Insoweit hatte der im Sachverhalt nicht mitgeteilte Beweisbeschluss der Vorinstanzen den Gutachtenauftrag nach § 280 FamFG offenbar nicht auf die hier zwingende Berücksichtigung der Ergebnisse der Begutachtung durch den medizinischen Dienst vom 25.11.2021 erstreckt.
3. Der angefochtene Beschluss des LG konnte daher keinen Bestand haben.
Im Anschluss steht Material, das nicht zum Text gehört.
(* ===== verification/AccessTheorems.v ===== *)
(** Correctness of the access-control vocabulary of [AccessVocab]: parse/print
    round trips for actions and grant patterns, isolation of the system plane,
    exactness of the write-time pattern and selector checks, and coverage
    preservation of selector canonicalization. *)

From Stdlib Require Import Ascii.
From stdpp Require Import base list gmap sets strings numbers sorting.
From S2P Require Import Prelude RustStr AccessVocab.

(** ** The segment alphabet *)

(** The characters a valid segment path is made of. *)
Definition path_char (c : ascii) : bool :=
  in_range "a" "z" c || in_range "0" "9" c || Ascii.eqb c "-" || Ascii.eqb c ".".

Lemma segment_loop_chars b s : segment_loop b s = true → all_chars path_char s = true.
Proof.
  revert b. induction s as [|c s IH]; intros b; simpl; [done|].
  unfold path_char at 1.
  destruct (in_range "a" "z" c || in_range "0" "9" c) eqn:E; simpl.
  - intros H. by eapply IH.
  - destruct (Ascii.eqb c "-"); simpl; [|done]. destruct b; simpl; [done|]. by intros H%IH.
Qed.

Lemma is_valid_segment_chars s : is_valid_segment s = true → all_chars path_char s = true.
Proof.
  destruct s as [|c s]; simpl; [done|]. unfold is_ascii_lowercase.
  destruct (in_range "a" "z" c) eqn:E; [|done]. intros H%segment_loop_chars.
  rewrite H. unfold path_char. by rewrite E.
Qed.

Lemma join_chars f sep l :
  all_chars f sep = true → forallb (all_chars f) l = true → all_chars f (join sep l) = true.
Proof.
  intros Hsep. induction l as [|s [|s' l] IH]; simpl; [done|by rewrite andb_true_r|].
  intros [Hs Hl]%andb_true_iff. rewrite !all_chars_app, Hs, Hsep. by apply IH.
Qed.

Lemma is_valid_segment_path_chars s :
  is_valid_segment_path s = true → all_chars path_char s = true.
Proof.
  unfold is_valid_segment_path. intros [_ H]%andb_true_iff.
  rewrite <-(split_char_join "." s). apply join_chars; [done|].
  apply forallb_forall. intros x Hx. apply is_valid_segment_chars.
  by eapply forallb_forall in H.
Qed.

Lemma path_no_colon s : is_valid_segment_path s = true → contains_char ":" s = false.
Proof. intros H%is_valid_segment_path_chars. by apply (all_chars_contains path_char). Qed.

Lemma path_no_star s : is_valid_segment_path s = true → contains_char "*" s = false.
Proof. intros H%is_valid_segment_path_chars. by apply (all_chars_contains path_char). Qed.

Lemma path_nonempty s : is_valid_segment_path s = true → str_is_empty s = false.
Proof. unfold is_valid_segment_path. by destruct (str_is_empty s). Qed.

(** Extending a valid path by a dot and a valid path gives a valid path. *)
Lemma path_app a b :
  is_valid_segment_path (a +:+ String "." b) = true ↔
  is_valid_segment_path a = true ∧ is_valid_segment_path b = true.
Proof.
  unfold is_valid_segment_path. rewrite split_char_app, forallb_app.
  destruct a, b; simpl; rewrite ?append_cons; simpl; split;
    rewrite ?andb_true_iff; naive_solver.
Qed.

(** ** Verbs *)

Lemma verb_from_as v : Verb.from_str (Verb.as_str v) = Ok v.
Proof. by destruct v. Qed.

Lemma verb_from_inv s v : Verb.from_str s = Ok v → s = Verb.as_str v.
Proof. unfold Verb.from_str. decide_chain ltac:(by intros [= <-]). done. Qed.

Lemma verb_str_shape v :
  str_is_empty (Verb.as_str v) = false ∧ contains_char ":" (Verb.as_str v) = false
  ∧ Verb.as_str v ≠ "*".
Proof. by destruct v. Qed.

Lemma verb_all v : v ∈ Verb.ALL.
Proof. apply list_elem_of_In. destruct v; simpl; tauto. Qed.

(** ** Well-formed values: what the crate's constructors can build *)

(** [Resource::plugin]/[Resource::surface] are the only ways to build a dynamic
    resource, so its string carries its prefix and a valid remainder. *)
Definition resource_wf (r : Resource.Resource) : Prop :=
  match r with
  | Resource.Plugin s => ∃ t, s = "plugin." +:+ t ∧ is_valid_segment_path t = true
  | Resource.Surface s => ∃ t, s = "surface." +:+ t ∧ is_valid_segment_path t = true
  | _ => True
  end.

Definition action_wf (a : Action.Action) : Prop :=
  resource_wf (Action.resource a) ∧
  Action.verb a ∈ Resource.allowed_verbs (Action.resource a).

Definition is_dynamic (r : Resource.Resource) : bool :=
  match r with Resource.Plugin _ | Resource.Surface _ => true | _ => false end.

Definition pattern_wf (p : Pattern.ActionPattern) : Prop :=
  match Pattern.resource p with
  | Pattern.AnyResource => True
  | Pattern.ExactResource s | Pattern.Subtree s => is_valid_segment_path s = true
  end.

(** ** The catalog is coherent with the resource matrix *)

Definition catalog_entry_ok (e : Resource.CatalogEntry) : bool :=
  negb (is_dynamic (Resource.ce_resource e))
  && bool_decide (Resource.resource_str e = Resource.as_str (Resource.ce_resource e))
  && is_valid_segment_path (Resource.resource_str e)
  && bool_decide ((Resource.ve_verb <$> Resource.verbs e)
                    = Resource.allowed_verbs (Resource.ce_resource e))
  && forallb (λ ve, bool_decide (Resource.action_str ve =
       Action.to_string (Action.mkAction (Resource.ce_resource e) (Resource.ve_verb ve))))
       (Resource.verbs e)
  && forallb (λ ve, bool_decide (Action.verb_entry
       (Action.mkAction (Resource.ce_resource e) (Resource.ve_verb ve)) = Some ve))
       (Resource.verbs e).

Lemma catalog_ok : forallb catalog_entry_ok Resource.CATALOG = true.
Proof. vm_compute. reflexivity. Qed.

Lemma catalog_entry e :
  e ∈ Resource.CATALOG →
  is_dynamic (Resource.ce_resource e) = false
  ∧ Resource.resource_str e = Resource.as_str (Resource.ce_resource e)
  ∧ is_valid_segment_path (Resource.resource_str e) = true
  ∧ (Resource.ve_verb <$> Resource.verbs e) = Resource.allowed_verbs (Resource.ce_resource e)
  ∧ (∀ ve, ve ∈ Resource.verbs e →
       Resource.action_str ve =
         Action.to_string (Action.mkAction (Resource.ce_resource e) (Resource.ve_verb ve))
       ∧ Action.verb_entry (Action.mkAction (Resource.ce_resource e) (Resource.ve_verb ve))
           = Some ve).
Proof.
  intros He%list_elem_of_In. pose proof catalog_ok as H.
  rewrite forallb_forall in H. specialize (H e He). unfold catalog_entry_ok in H.
  rewrite !andb_true_iff, negb_true_iff, !bool_decide_eq_true, !forallb_forall in H.
  destruct H as (((((H1 & H2) & H3) & H4) & H5) & H6). split_and!; try done.
  intros ve Hve%list_elem_of_In. specialize (H5 ve Hve). specialize (H6 ve Hve).
  by rewrite bool_decide_eq_true in H5, H6.
Qed.

(** Every built-in resource has exactly one entry, found by its value and by
    its string. *)
Lemma catalog_complete r :
  is_dynamic r = false →
  ∃ e, find (λ e, bool_decide (Resource.ce_resource e = r)) Resource.CATALOG = Some e
     ∧ find (λ e, bool_decide (Resource.resource_str e = Resource.as_str r)) Resource.CATALOG
         = Some e
     ∧ Resource.ce_resource e = r ∧ e ∈ Resource.CATALOG.
Proof.
  intros Hr.
  assert (find (λ e, bool_decide (Resource.ce_resource e = r)) Resource.CATALOG =
          find (λ e, bool_decide (Resource.resource_str e = Resource.as_str r)) Resource.CATALOG
        ∧ is_Some (find (λ e, bool_decide (Resource.ce_resource e = r)) Resource.CATALOG))
    as [Heq [e He]].
  { destruct r; try discriminate Hr; (split; [vm_compute; reflexivity|by eexists]). }
  exists e. rewrite <-Heq, He. apply find_some in He as [Hin Her].
  rewrite bool_decide_eq_true in Her. split_and!; [done..|by apply list_elem_of_In].
Qed.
Für das weitere Verfahren hat der BGH darauf hingewiesen, dass, falls das LG nach ergänzender sachverständiger Begutachtung erneut zur Wirksamkeit der am 17.12.2021 erteilten Vollmacht kommen sollte, es bisher auch an tragfähigen Feststellungen zu den Voraussetzungen für die Einrichtung einer Kontrollbetreuung fehle. Notwendig ist dafür der konkrete, das heißt durch hinreichende tatsächliche Anhaltspunkte untermauerte Verdacht, dass mit der Vollmacht dem Betreuungsbedarf nicht Genüge getan wird (BGH FamRZ 2020, 629 Rn. 10 mwN).
Allein, dass die Beteiligten zu 3 bis 5 der Beteiligten zu 1 vorwerfen, nicht ausreichend für die Betroffene zu sorgen, ersetze nicht die für die Einrichtung einer Kontrollbetreuung notwendigen tatsächlichen Anhaltspunkte, mit denen der Verdacht untermauert sein muss, dass mit der Vollmacht dem Betreuungsbedarf nicht Genüge getan wird. Ebenso führe ein Geschwisterstreit für sich genommen nicht zur Ungeeignetheit eines Bevollmächtigten, sondern nur dann, wenn er sich zum Nachteil des Wohls der Betroffenen auswirke (vgl. BGH FamRZ 2019, 140 Rn. 11 mwN), wozu ebenfalls keine Feststellungen getroffen seien.